RECORD EXCERPTS:

_ _ _ _ _

(* ===== verification/Config.v ===== *)
(** The configuration file ([Config.hpp], [Config.cpp]): loading, saving, and that a
    saved configuration is read back. *)
From Stdlib Require Import ZArith Lia Ascii String.
From stdpp Require Import base numbers strings list.
From S2P Require Import Prelude Text.
#[local] Open Scope Z_scope.
#[local] Open Scope list_scope.

(** The configuration variables; strings are byte lists. *)
Record Config := MkConfig {
  c_iface_wan : list Z; c_iface_lan : list Z; c_router_ip : list Z;
  c_apply_router_ip : bool; c_lan_prefix_len : Z;
  c_enable_acceleration : bool; c_large_packet_threshold : Z; c_enable_nat : bool;
  c_dhcp_pool_start : list Z; c_dhcp_pool_end : list Z; c_dhcp_lease : Z }.

Definition Config0 : Config :=
  MkConfig (str "eth0") (str "eth1") (str "192.168.12.1") true 24 true 1000 true
    (str "192.168.12.50") (str "192.168.12.255") 86400.

(** [memchr]: the offset of the first [ch]. *)
Fixpoint memchr (ch : Z) (s : list Z) : option nat :=
  match s with
  | [] => None
  | c :: s' => if c =? ch then Some 0%nat
               else match memchr ch s' with Some i => Some (S i) | None => None end
  end.

Definition parse_u32 (s : list Z) : Z := from_chars_u32 (cstr s) 0.

Definition KEY_CAP : nat := 64.
Definition VAL_CAP : nat := 256.
Definition parse_kv (line : list Z) : option (list Z * list Z) :=
  match memchr 61 line with
  | None => None
  | Some klen =>
      let vlen := (length line - klen - 1)%nat in
      if (klen =? 0)%nat || (KEY_CAP <=? klen)%nat || (VAL_CAP <=? vlen)%nat then None
      else Some (take klen line, drop (klen + 1) line)
  end.

(** [strcmp] equality of a NUL-terminated buffer with a literal. *)
Definition streq (s : list Z) (lit : string) : bool := bool_decide (cstr s = str lit).
Definition parse_bool (val : list Z) : bool := streq val "true" || streq val "1".
(** [static_cast<int>] of a [uint32_t]. *)
Definition to_int (v : Z) : Z := if v <? 2147483648 then v else v - 4294967296.

(** The dispatch on the key; an unknown key is ignored. *)
Definition apply_kv (key val : list Z) (c : Config) : Config :=
  let '(MkConfig wan lan rip app pre acc thr nat ps pe ls) := c in
  if streq key "IFACE_WAN" then MkConfig (cstr val) lan rip app pre acc thr nat ps pe ls
  else if streq key "IFACE_LAN" then MkConfig wan (cstr val) rip app pre acc thr nat ps pe ls
  else if streq key "ROUTER_IP" then MkConfig wan lan (cstr val) app pre acc thr nat ps pe ls
  else if streq key "APPLY_ROUTER_IP_TO_LAN"
  then MkConfig wan lan rip (parse_bool val) pre acc thr nat ps pe ls
  else if streq key "LAN_PREFIX_LEN"
  then MkConfig wan lan rip app (to_int (parse_u32 val)) acc thr nat ps pe ls
  else if streq key "ENABLE_ACCELERATION"
  then MkConfig wan lan rip app pre (parse_bool val) thr nat ps pe ls
  else if streq key "LARGE_PACKET_THRESHOLD"
  then MkConfig wan lan rip app pre acc (parse_u32 val) nat ps pe ls
  else if streq key "enable_nat" then MkConfig wan lan rip app pre acc thr (parse_bool val) ps pe ls
  else if streq key "DHCP_POOL_START" then MkConfig wan lan rip app pre acc thr nat (cstr val) pe ls
  else if streq key "DHCP_POOL_END" then MkConfig wan lan rip app pre acc thr nat ps (cstr val) ls
  else if streq key "DHCP_LEASE_SECONDS"
  then MkConfig wan lan rip app pre acc thr nat ps pe (parse_u32 val)
  else c.

(** One line, without its newline: a trailing CR is dropped, empty lines and comments
    are skipped. *)
Definition load_line (line : list Z) (c : Config) : Config :=
  let line := match last line with
              | Some ch => if ch =? 13 then removelast line else line
              | None => line
              end in
  match line with
  | [] => c
  | ch :: _ =>
      if ch =? 35 then c
      else match parse_kv line with
           | Some (key, val) => apply_kv key val c
           | None => c
           end
  end.

(** The line loop; every round consumes at least one byte. *)
Fixpoint load_lines (fuel : nat) (p : list Z) (c : Config) : Config :=
  match fuel with
  | O => c
  | S f =>
      match p with
      | [] => c
      | _ => match memchr 10 p with
             | Some nl => load_lines f (drop (nl + 1) p) (load_line (take nl p) c)
             | None => load_line p c
             end
      end
  end.

(** Outcome of [open(2)] for reading. *)
Inductive open_result := Opened (content : list Z) | NotFound | OpenFailed (errno : Z).
Inductive config_error := CannotOpen (errno : Z) | CannotWrite (errno : Z).

Definition READ_MAX : nat := Z.to_nat 8191.
Definition load_config (f : open_result) (c : Config) : (config_error + unit) * Config :=
  match f with
  | NotFound => (inr tt, c)
  | OpenFailed e => (inl (CannotOpen e), c)
  | Opened content =>
      let buf := take READ_MAX content in
      (inr tt, load_lines (S (length buf)) buf c)
  end.

(** [%d] *)
Definition dec_int (v : Z) : list Z := if v <? 0 then 45 :: dec (- v) else dec v.
Definition print_bool (v : bool) : list Z := if v then str "true" else str "false".
Definition print_line (key : string) (val : list Z) : list Z := str key ++ [61] ++ val ++ [10].

(** What [save_config] writes when the file can be opened. *)
Definition save_config (c : Config) : list Z :=
  str "# Auto-saved on shutdown" ++ [10] ++
  print_line "IFACE_WAN" (cstr (c_iface_wan c)) ++
  print_line "IFACE_LAN" (cstr (c_iface_lan c)) ++
  print_line "ROUTER_IP" (cstr (c_router_ip c)) ++
  print_line "APPLY_ROUTER_IP_TO_LAN" (print_bool (c_apply_router_ip c)) ++
  print_line "LAN_PREFIX_LEN" (dec_int (c_lan_prefix_len c)) ++
  print_line "ENABLE_ACCELERATION" (print_bool (c_enable_acceleration c)) ++
  print_line "LARGE_PACKET_THRESHOLD" (dec (c_large_packet_threshold c)) ++
  print_line "enable_nat" (print_bool (c_enable_nat c)) ++
  print_line "DHCP_POOL_START" (cstr (c_dhcp_pool_start c)) ++
  print_line "DHCP_POOL_END" (cstr (c_dhcp_pool_end c)) ++
  print_line "DHCP_LEASE_SECONDS" (dec (u32 (c_dhcp_lease c))).

(** * Round trip *)
(** A value that survives a line: no NUL, no line feed, no trailing CR, and short enough
    for the value buffer. *)
Definition line_value (v : list Z) : Prop :=
  Forall (fun ch => ch <> 0 /\ ch <> 10) v /\ last v <> Some 13 /\ (length v < VAL_CAP)%nat.

Lemma memchr_app ch s rest : Forall (fun c => c <> ch) s ->
  memchr ch (s ++ ch :: rest) = Some (length s).
Proof.
  induction 1 as [|c s Hc Hs IH]; simpl; [by rewrite Z.eqb_refl|].
  destruct (Z.eqb_spec c ch); [done|]. by rewrite IH.
Qed.

Lemma load_lines_line f line rest c : Forall (fun ch => ch <> 10) line ->
  load_lines (S f) (line ++ 10 :: rest) c = load_lines f rest (load_line line c).
Proof.
  intros Hl. cbn [load_lines]. destruct (line ++ 10 :: rest) eqn:E; [by destruct line|].
  rewrite <- E. rewrite memchr_app by done. rewrite take_app_length. f_equal.
  rewrite drop_app_ge by lia. by replace (length line + 1 - length line)%nat with 1%nat by lia.
Qed.

(** A key the program writes: letters and underscores. *)
Definition plain_key (key : string) : bool :=
  (0 <? length (str key))%nat && (length (str key) <? KEY_CAP)%nat &&
  forallb (fun ch => negb (ch =? 61) && negb (ch =? 35) && negb (ch =? 10) && negb (ch =? 0)) (str key).

Lemma plain_key_chars key : plain_key key = true ->
  Forall (fun ch => ch <> 61 /\ ch <> 35 /\ ch <> 10 /\ ch <> 0) (str key) /\
  (0 < length (str key) < KEY_CAP)%nat.
Proof.
  unfold plain_key. intros H. bool2prop. split; [|lia].
  apply List.Forall_forall. intros ch Hch.
  match goal with H : forallb _ _ = true |- _ => pose proof (proj1 (forallb_forall _ _) H ch Hch) as Hf end.
  cbv beta in Hf. bool2prop. done.
Qed.

Lemma load_line_kv key val c : plain_key key = true -> line_value val ->
  load_line (str key ++ [61] ++ val) c = apply_kv (str key) val c.
Proof.
  intros Hk (Hv & Hcr & Hlen). destruct (plain_key_chars _ Hk) as (Hc & Hkl).
  unfold load_line.
  assert (last (str key ++ [61] ++ val) <> Some 13) as Hlast.
  { change ([61] ++ val) with (61 :: val). rewrite last_app_cons, last_cons.
    destruct (last val) as [z|] eqn:E; simpl; congruence. }
  assert (match last (str key ++ [61] ++ val) with
          | Some ch => if ch =? 13 then removelast (str key ++ [61] ++ val) else str key ++ [61] ++ val
          | None => str key ++ [61] ++ val end = str key ++ [61] ++ val) as ->.
  { destruct (last (str key ++ [61] ++ val)) as [ch|]; [|done].
    destruct (Z.eqb_spec ch 13); [congruence|done]. }
  destruct (str key) as [|ch ks] eqn:Ek; [simpl in Hkl; lia|]. cbn [app].
  inversion Hc as [|? ? (H61 & H35 & _) Hc']; subst.
  destruct (Z.eqb_spec ch 35); [done|].
  change (ch :: ks ++ 61 :: val) with ((ch :: ks) ++ 61 :: val).
  unfold parse_kv. rewrite memchr_app by (eapply Forall_impl; [exact Hc|]; naive_solver).
  rewrite length_app. set (k := length (ch :: ks)) in *. cbn [length].
  destruct (Nat.eqb_spec k 0); [lia|]. destruct (Nat.leb_spec KEY_CAP k); [lia|].
  destruct (Nat.leb_spec VAL_CAP (k + S (length val) - k - 1)); [lia|]. cbn [orb].
  subst k. rewrite take_app_length. f_equal.
  rewrite drop_app_ge by lia. by replace (length (ch :: ks) + 1 - length (ch :: ks))%nat with 1%nat by lia.
Qed.

Lemma load_print f key v rest c : plain_key key = true -> line_value v ->
  load_lines (S f) (print_line key v ++ rest) c = load_lines f rest (apply_kv (str key) v c).
Proof.
  intros Hk Hv. unfold print_line.
  replace ((str key ++ [61] ++ v ++ [10]) ++ rest) with ((str key ++ [61] ++ v) ++ 10 :: rest)
    by (by rewrite <- !app_assoc).
  rewrite load_lines_line, load_line_kv by done || (destruct (plain_key_chars _ Hk) as (Hc & _), Hv as (Hv & _);
    repeat apply Forall_app_2; [eapply Forall_impl; [exact Hc|]; naive_solver|by constructor
      |eapply Forall_impl; [exact Hv|]; naive_solver]).
  done.
Qed.

Lemma dec_length n : (length (dec n) <= 20)%nat.
Proof.
  unfold dec. assert (forall f m, (length (dec_fuel f m) <= f)%nat) as H; [|apply H].
  induction f as [|f IH]; intros m; simpl; [lia|]. case_if; simpl; [lia|].
  rewrite length_app. simpl. specialize (IH (m / 10)). lia.
Qed.
Lemma digits_line_value v : Forall (fun c => is_digit c = true) v -> (length v < VAL_CAP)%nat -> line_value v.
Proof.
  intros Hd Hl. split; [|split; [|done]].
  - eapply Forall_impl; [exact Hd|]. intros c Hc%digit_range. lia.
  - intros Hc%last_Some_elem_of. rewrite Forall_forall in Hd. by specialize (Hd _ Hc).
Qed.
Lemma dec_line_value n : 0 <= n -> line_value (dec n).
Proof.
  intros Hn. apply digits_line_value; [by apply dec_digits|].
  pose proof (dec_length n). unfold VAL_CAP. lia.
Qed.
Lemma cstr_line_value v : line_value v -> cstr v = v.
Proof. intros (H & _). apply cstr_no_nul. eapply Forall_impl; [exact H|]. naive_solver. Qed.
Lemma parse_u32_dec n : is_u32 n -> parse_u32 (dec n) = n.
Proof.
  intros Hn. unfold parse_u32. rewrite cstr_line_value by (apply dec_line_value; wordlia).
  by apply from_chars_dec.
Qed.
Lemma print_bool_value v : line_value (print_bool v) /\ parse_bool (print_bool v) = v.
Proof.
  split; [|by destruct v].
  destruct v; (split; [|split; [done|unfold VAL_CAP; simpl; lia]]);
    vm_compute; repeat constructor; discriminate.
Qed.

(** ** The keys the two functions share *)
Ltac streq_ground :=
  repeat match goal with
  | |- context [streq (str ?a) ?b] =>
      let r := eval vm_compute in (streq (str a) b) in
      replace (streq (str a) b) with r by (vm_compute; reflexivity); cbv iota
  end.

(** Resolves one dispatch on a concrete key. *)
Ltac apply_kv_step :=
  match goal with
  | |- context [apply_kv (str ?k) ?v (MkConfig ?a ?b ?c ?d ?e ?f ?g ?h ?i ?j ?l)] =>
      let E := fresh in
      eassert (apply_kv (str k) v (MkConfig a b c d e f g h i j l) = _) as E
        by (unfold apply_kv; streq_ground; reflexivity);
      rewrite E; clear E
  end.

(** Lines of the saved file are shorter than the key and value buffers together. *)
Lemma print_line_length key v : plain_key key = true -> line_value v ->
  (length (print_line key v) <= 320)%nat.
Proof.
  intros Hk (_ & _ & Hv). destruct (plain_key_chars _ Hk) as (_ & Hkl).
  unfold print_line. rewrite !length_app. simpl. unfold KEY_CAP, VAL_CAP in *. lia.
Qed.

(** What the file format can represent. *)
Record config_ok (c : Config) : Prop := {
  ok_wan : line_value (c_iface_wan c);
  ok_lan : line_value (c_iface_lan c);
  ok_rip : line_value (c_router_ip c);
  ok_pre : 0 <= c_lan_prefix_len c < 2147483648;
  ok_thr : is_u32 (c_large_packet_threshold c);
  ok_ps : line_value (c_dhcp_pool_start c);
  ok_pe : line_value (c_dhcp_pool_end c);
  ok_ls : is_u32 (c_dhcp_lease c) }.

Lemma dec_int_nonneg n : 0 <= n -> dec_int n = dec n.
Proof. intros H. unfold dec_int. by destruct (Z.ltb_spec n 0); [lia|]. Qed.
Lemma to_int_small n : 0 <= n < 2147483648 -> to_int n = n.
Proof. intros H. unfold to_int. by destruct (Z.ltb_spec n 2147483648); [|lia]. Qed.

Lemma save_config_length c : config_ok c -> (length (save_config c) <= READ_MAX)%nat.
Proof.
  intros []. unfold save_config.
  rewrite !cstr_line_value by done. rewrite dec_int_nonneg, (u32_id (c_dhcp_lease c)) by (done || lia).
  repeat match goal with |- context [print_line ?k ?v] =>
    let H := fresh in
    assert (length (print_line k v) <= 320)%nat as H
      by (apply print_line_length; [by vm_compute|];
          first [done | apply print_bool_value | apply dec_line_value; wordlia]);
    generalize dependent (print_line k v); intros end.
  rewrite !length_app.
  assert (length (str "# Auto-saved on shutdown") = 24%nat) as -> by done.
  unfold READ_MAX. simpl length. lia.
Qed.

(** C31: saving and loading are inverse.  Whatever the running configuration [c0] was, a
    configuration whose strings fit a line and whose integers are in range is read back
    unchanged from the file [save_config] writes for it. *)
Theorem config_roundtrip (c c0 : Config) : config_ok c ->
  load_config (Opened (save_config c)) c0 = (inr tt, c).
Proof.
  intros Hok. pose proof (save_config_length c Hok) as Hlen. destruct Hok.
  unfold load_config. rewrite take_ge by done. f_equal.
  assert (exists f, S (length (save_config c)) = (13 + f)%nat) as (f & ->).
  { exists (length (save_config c) - 12)%nat. unfold save_config. rewrite length_app. simpl. lia. }
  unfold save_config. simpl plus.
  set (head := str "# Auto-saved on shutdown").
  rewrite !cstr_line_value by done. rewrite dec_int_nonneg, (u32_id (c_dhcp_lease c)) by (done || lia).
  assert (Forall (fun ch => ch <> 10) head) as Hhead by (vm_compute; repeat constructor; discriminate).
  assert (load_line head c0 = c0) as Hskip by done. clearbody head.
  cbn [app]. rewrite load_lines_line, Hskip by done.
  rewrite <- (app_nil_r (print_line "DHCP_LEASE_SECONDS" _)).
  rewrite !load_print by first [assumption | match goal with |- plain_key _ = true => by vm_compute end | apply print_bool_value | apply dec_line_value; wordlia].
  destruct c, c0. cbn [c_iface_wan c_iface_lan c_router_ip c_apply_router_ip c_lan_prefix_len
    c_enable_acceleration c_large_packet_threshold c_enable_nat c_dhcp_pool_start c_dhcp_pool_end c_dhcp_lease] in *.
  repeat apply_kv_step.
  rewrite !(proj2 (print_bool_value _)), !parse_u32_dec, to_int_small, !cstr_line_value by (done || wordlia).
  done.
Qed.
Lemma config_roundtrip_witness :
  load_config (Opened (save_config Config0)) (MkConfig [] [] [] false 0 false 0 false [] [] 0)
  = (inr tt, Config0).
Proof.
  apply (config_roundtrip Config0). constructor; simpl;
    first [ (split; [vm_compute; repeat constructor; discriminate
                    |split; [done|vm_compute; lia]])
          | lia | (vm_compute; split; [discriminate|reflexivity]) ].
Defined.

_ _ _ _ _

Wherever a line above contains "errno", copy that line.

Inductive open_result := Opened (content : list Z) | NotFound | OpenFailed (errno : Z).
Inductive config_error := CannotOpen (errno : Z) | CannotWrite (errno : Z).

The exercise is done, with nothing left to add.